20. The method according to claim 19, wherein the magnetic field is a moving magnetic field.

21. The method according to claim 19, wherein the temperature Tp increases and the magnetizable and/or magnetic particles are transported out of the control volume when their temperature Tp is higher than their Curie temperature Tc.

22. The method according to claim 19, wherein the at least one chemical reaction is an exothermic reaction.

23. The method according to claim 22, wherein the temperature Tp increases and at least part of the energy for elevating the temperature Tp is liberated by the exothermic reaction.

24. The method according to claim 19, wherein the temperature Tp decreases and the magnetizable and/or magnetic particles are transported out of the control volume when their temperature Tp is lower than their Curie temperature Tc.

25. The method according to claim 19, wherein the at least one chemical reaction is an endothermic reaction.

26. The method according to claim 25, wherein the temperature Tp decreases and at least part of the energy emitted by the magnetizable and/or magnetic particles is utilized for carrying out the endothermic reaction.

27. The method according to claim 19, wherein the magnetizable and/or magnetic particles catalyze the at least one chemical reaction or comprise a catalytically active material.

28. The method according to claim 19, wherein the magnetizable and/or magnetic particles are a reactant or a product of the at least one chemical reaction or comprise a reactant or a product of the at least one chemical reaction.

29. The method according to claim 19, wherein once transported out of the control volume the magnetizable and/or magnetic particles are cooled or heated and/or regenerated and recycled into the control volume.

30. The method according to claim 19, wherein the composition of the magnetizable and/or magnetic particles changes by the at least one chemical reaction changing an oxidation state of at least one component of the magnetizable and/or magnetic particles.

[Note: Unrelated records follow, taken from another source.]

(** [spawn_manifest_child] and [wait_for_manifest_child]: one attempt. *)
Definition spawn_manifest_child (rq : ManifestCommandRequest) : Sys (Res string ChildCapture) :=
  match rq_argv rq with
  | [] => mret (Err "manifest argv must not be empty")
  | _ => call (Spawn (mkChildRequest (rq_argv rq) (rq_working_directory rq) (manifest_environment rq)
                        (rq_timeout_seconds rq)))
  end.

Definition should_retry_manifest_result (rq : ManifestCommandRequest) (code : option Z)
    (attempts_remaining : Z) : bool :=
  (1 <? attempts_remaining)%Z
  && match code with Some code => bool_decide (code ∈ retry_exit_codes (rq_retry rq)) | None => false end.

Definition pattern_failures (stream text : string) (expected : StreamExpectations) : list string :=
  ((fun pattern => stream +:+ " missing required pattern " +:+ pattern) <$>
     List.filter (fun pattern => negb (valid_regex pattern && is_match pattern text)) (required_patterns expected))
  ++ ((fun pattern => stream +:+ " matched forbidden pattern " +:+ pattern) <$>
     List.filter (fun pattern => valid_regex pattern && is_match pattern text) (forbidden_patterns expected)).

Definition acceptable (rq : ManifestCommandRequest) (code : option Z) : bool :=
  match code with Some code => bool_decide (code ∈ rq_acceptable_exit_codes rq) | None => false end.

Definition expectation_failures (rq : ManifestCommandRequest) (code : option Z) (stdout stderr : string)
    : list string :=
  (if acceptable rq code then [] else ["exit code " +:+ debug_opt_int code +:+ " was not acceptable"])
  ++ pattern_failures "stdout" stdout (rq_stdout rq)
  ++ pattern_failures "stderr" stderr (rq_stderr rq).

Definition artifact_path_under_root (root artifact : string) : option string :=
  if unsafe_path artifact then None else Some (join root artifact).

Definition resolved_artifact_path_under_root (root path : string) : Sys (option string) :=
  root ← canonicalize root;
  match root with
  | Err _ => mret None
  | Ok root =>
      path ← canonicalize path;
      mret match path with
           | Ok path => if path_starts_with path root then Some path else None
           | Err _ => None
           end
  end.

Definition artifact_matches (root : string) (a : ArtifactExpectation) : Sys bool :=
  match artifact_path_under_root root (artifact_path a) with
  | None => mret false
  | Some path =>
      resolved ← resolved_artifact_path_under_root root path;
      match resolved with
      | None => mret false
      | Some path =>
          st ← call (StatPath path);
          mret match st with
               | Err _ => false
               | Ok st => match artifact_kind a with
                          | AnyKind => true
                          | FileKind => is_file st
                          | DirectoryKind => is_dir st
                          end
               end
      end
  end.

Fixpoint artifacts_failing (present : bool) (text : string) (root : string) (l : list ArtifactExpectation)
    : Sys (list string) :=
  match l with
  | [] => mret []
  | a :: rest =>
      found ← artifact_matches root a;
      failures ← artifacts_failing present text root rest;
      mret (if Bool.eqb found present then failures else (text +:+ artifact_path a) :: failures)
  end.

Definition artifact_failures (rq : ManifestCommandRequest) : Sys (list string) :=
  missing ← artifacts_failing true "required artifact missing: " (rq_artifact_base_directory rq)
    (required_artifacts (rq_artifacts rq));
  present ← artifacts_failing false "forbidden artifact present: " (rq_artifact_base_directory rq)
    (forbidden_artifacts (rq_artifacts rq));
  mret (missing ++ present).

Definition manifest_process_result (rq : ManifestCommandRequest) (output : ChildCapture)
    : Sys ManifestCommandResult :=
  let limit := limit_bytes (rq_capture rq) in
  let stdout := read_bounded_text limit (child_stdout output) in
  let stderr := read_bounded_text limit (child_stderr output) in
  let expectation := expectation_failures rq (exit_code output) stdout stderr in
  failing ← artifact_failures rq;
  mret {|
    mr_command_id := rq_command_id rq;
    mr_argv := rq_argv rq;
    mr_working_directory := rq_working_directory rq;
    mr_exit_code := exit_code output;
    mr_timed_out := timed_out output;
    bounded_stdout := captured_excerpt (capture_stdout (rq_capture rq)) stdout limit;
    bounded_stderr := captured_excerpt (capture_stderr (rq_capture rq)) stderr limit;
    mr_expectation_failures := expectation ++ (if timed_out output then ["command timed out"] else []);
    mr_artifact_failures := failing;
    mr_failure_outcome := rq_failure_outcome rq;
    spawn_error := None
  |}.

Definition manifest_spawn_error (rq : ManifestCommandRequest) (err : string) : ManifestCommandResult := {|
  mr_command_id := rq_command_id rq;
  mr_argv := rq_argv rq;
  mr_working_directory := rq_working_directory rq;
  mr_exit_code := None;
  mr_timed_out := false;
  bounded_stdout := "";
  bounded_stderr := bounded_excerpt err (limit_bytes (rq_capture rq));
  mr_expectation_failures := [];
  mr_artifact_failures := [];
  mr_failure_outcome := FailFatal;
  spawn_error := Some err
|}.

(** The loop; [attempts_remaining] is the counter of the code. *)
Fixpoint attempts_from (rq : ManifestCommandRequest) (attempts_remaining : nat) : Sys ManifestCommandResult :=
  output ← spawn_manifest_child rq;
  match output with
  | Err err => mret (manifest_spawn_error rq err)
  | Ok output =>
      match attempts_remaining with
      | S attempts =>
          if should_retry_manifest_result rq (exit_code output) (Z.of_nat attempts_remaining)
          then attempts_from rq attempts
          else manifest_process_result rq output
      | O => manifest_process_result rq output
      end
  end.

Definition total_attempts (rq : ManifestCommandRequest) : nat :=
  Z.to_nat (Z.min (max_attempts (rq_retry rq) + 1) u32_max).

Definition run_manifest_command (rq : ManifestCommandRequest) : Sys ManifestCommandResult :=
  attempts_from rq (total_attempts rq).

Definition run_manifest_entry (e : CommandEntry) (paths : ManifestPathContext) (default_timeout : Z)
    : Sys (Res string (option ManifestCommandResult)) :=
  wanted <~? entry_conditions_match e (repo_root paths);;
  if negb wanted then mret (Ok None)
  else
    _ <~? remove_manifest_paths e (repo_root paths);;
    rq <~? request_from_entry_with_paths e paths default_timeout;;
    result ← run_manifest_command rq;
    mret (Ok (Some result)).

(** ** The step *)

Definition group_error (message : string) : EngineError := StepExecutionError "command_manifest_group" message.

(** [unresolved_template_token]: the braces from the left, each with the text up
    to the next closing one. *)
Definition token_char (c : ascii) : bool := is_ascii_alphanumeric c || Ascii.eqb c "_" || Ascii.eqb c ".".
Definition token_candidate (s : string) : bool := negb (str_is_empty s) && all_chars token_char s.

Fixpoint unresolved_from (fuel : nat) (rest : string) : option string :=
  match fuel with
  | O => None
  | S fuel =>
      '(_, after) ← split_once "{" rest;
      '(candidate, _) ← split_once "}" after;
      if token_candidate candidate then Some candidate else unresolved_from fuel after
  end.
Definition unresolved_template_token (value : string) : option string :=
  unresolved_from (String.length value) value.

Section Step.
Context `{HashOrder}.

Definition resolve_manifest_group_id (params : Json) (c : StepContext) (default_id : string)
    : Res string string :=
  let raw_group_id := default default_id (json_get "command_manifest_group" params ≫= json_as_str) in
  let group_id := interpolate_string raw_group_id c in
  if has_char "{" group_id || has_char "}" group_id
  then Err ("command_manifest_group contains unresolved template token: " +:+ group_id)
  else Ok group_id.

Definition resolve_argument (id : string) (c : StepContext) (argument : string) : Res string string :=
  let value := interpolate_string argument c in
  match unresolved_template_token value with
  | Some token => Err ("command '" +:+ id +:+ "' argv contains unresolved template token '" +:+ token
                       +:+ "': " +:+ value)
  | None => Ok value
  end.

Definition resolve_entry_argv (e : CommandEntry) (c : StepContext) : Res string CommandEntry :=
  argv ← mapM (resolve_argument (ce_id e) c) (ce_argv e);
  mret (mkCommandEntry (ce_id e) argv (working_directory e) (project_subdirectory e) (ce_env e)
          (timeout_seconds e) (acceptable_exit_codes e) (capture e) (ce_stdout e) (ce_stderr e) (artifacts e)
          (failure_outcome e) (retry e) (run_if_missing_any e) (run_if_present_all e) (remove_before_run e)).

Definition parse_command_manifest (params : Json) : Res EngineError Manifest :=
  value ← ok_or (json_get "command_manifest" params) (group_error "command_manifest_group requires command_manifest");
  if bool_decide (is_Some (json_get "command" value)) || bool_decide (is_Some (json_get "shell" value))
  then Err (group_error "shell-string command manifests are forbidden")
  else
    manifest ← res_map_err (fun err => group_error ("invalid command_manifest: " +:+ err)) (manifest_from_value value);
    res_map_err group_error (validate_command_manifest manifest);;
    mret manifest.

Definition json_as_bool (j : Json) : option bool := match j with JBool b => Some b | _ => None end.
Definition json_strings (l : list string) : Json := JArray (JString <$> l).

Definition manifest_group_failure_stdout (r : ManifestCommandResult) : string :=
  json_display (JObject (list_to_map [
    ("command_id", JString (mr_command_id r)); ("argv", json_strings (mr_argv r));
    ("working_directory", JString (mr_working_directory r));
    ("exit_code", from_option JInt JNull (mr_exit_code r)); ("timed_out", JBool (mr_timed_out r));
    ("status", JString (status r)); ("stdout", JString (bounded_stdout r)); ("stderr", JString (bounded_stderr r));
    ("expectation_failures", json_strings (mr_expectation_failures r));
    ("artifact_failures", json_strings (mr_artifact_failures r));
    ("spawn_error", from_option JString JNull (spawn_error r))])).

Definition group_outcome (f : FailureOutcome) : StepOutcome.t :=
  match f with FailFatal => StepOutcome.Fatal | FailFixable => StepOutcome.Fixable end.

(** [collect] into a [BTreeMap]: the last entry of an id stays. *)
Definition commands_by_id (m : Manifest) : gmap string CommandEntry :=
  fold_left (fun known e => <[ce_id e := e]> known) (commands m) ∅.

Fixpoint run_group (m : Manifest) (paths : ManifestPathContext) (default_timeout : Z) (ids : list string)
    (c : StepContext) : Sys (Res EngineError StepOutcome.t * StepContext) :=
  match ids with
  | [] => mret (Ok StepOutcome.Success, c)
  | command_id :: rest =>
      let entry := entry ← ok_or (commands_by_id m !! command_id)
                     ("unknown command manifest id '" +:+ command_id +:+ "'");
                   resolve_entry_argv entry c in
      match entry with
      | Err message => mret (Err (group_error message), c)
      | Ok entry =>
          result ← run_manifest_entry entry paths default_timeout;
          match result with
          | Err message => mret (Err (group_error message), c)
          | Ok None => run_group m paths default_timeout rest c
          | Ok (Some result) =>
              if passed result then run_group m paths default_timeout rest c
              else mret (Ok (group_outcome (mr_failure_outcome result)),
                         set (set c "stdout" (manifest_group_failure_stdout result))
                           "stderr" (bounded_stderr result))
          end
      end
  end.

(** [execute_manifest_group] *)
Definition execute_manifest_group (c : StepContext) (params : Json)
    : Sys (Res EngineError StepOutcome.t * StepContext) :=
  match resolve_manifest_group_id params c "" with
  | Err message => mret (Err (group_error message), c)
  | Ok group_id =>
      if str_is_empty (trim group_id) then
        mret (if default false (json_get "allow_empty_group" params ≫= json_as_bool)
              then Ok StepOutcome.Success
              else Err (group_error (if bool_decide (is_Some (json_get "command_manifest_group" params))
                                     then "command_manifest_group must not be empty"
                                     else "command_manifest_group is required")), c)
      else
        match parse_command_manifest params with
        | Err e => mret (Err e, c)
        | Ok manifest =>
            let default_timeout := default MANIFEST_GROUP_TIMEOUT_SECONDS
              (json_get "timeout_seconds" params ≫= json_as_u64) in
            match groups manifest !! group_id with
            | None => mret (Err (group_error ("unknown command_manifest group '" +:+ group_id +:+ "'")), c)
            | Some ids => run_group manifest (manifest_path_context_from_step c) default_timeout ids c
            end
        end
  end.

31. The method according to claim 19, wherein the control volume is part of a fixed bed reactor, an expanded bed reactor, a fluidized bed reactor or a suspension reactor.

32. The method according to claim 19, wherein the at least one chemical reaction is a hydrogenation.

33. The method according to claim 19, wherein a difference between the Curie temperature Tc of the magnetizable and/or magnetic particles and a reaction temperature Tr of the at least one chemical reaction is not more than 150 K.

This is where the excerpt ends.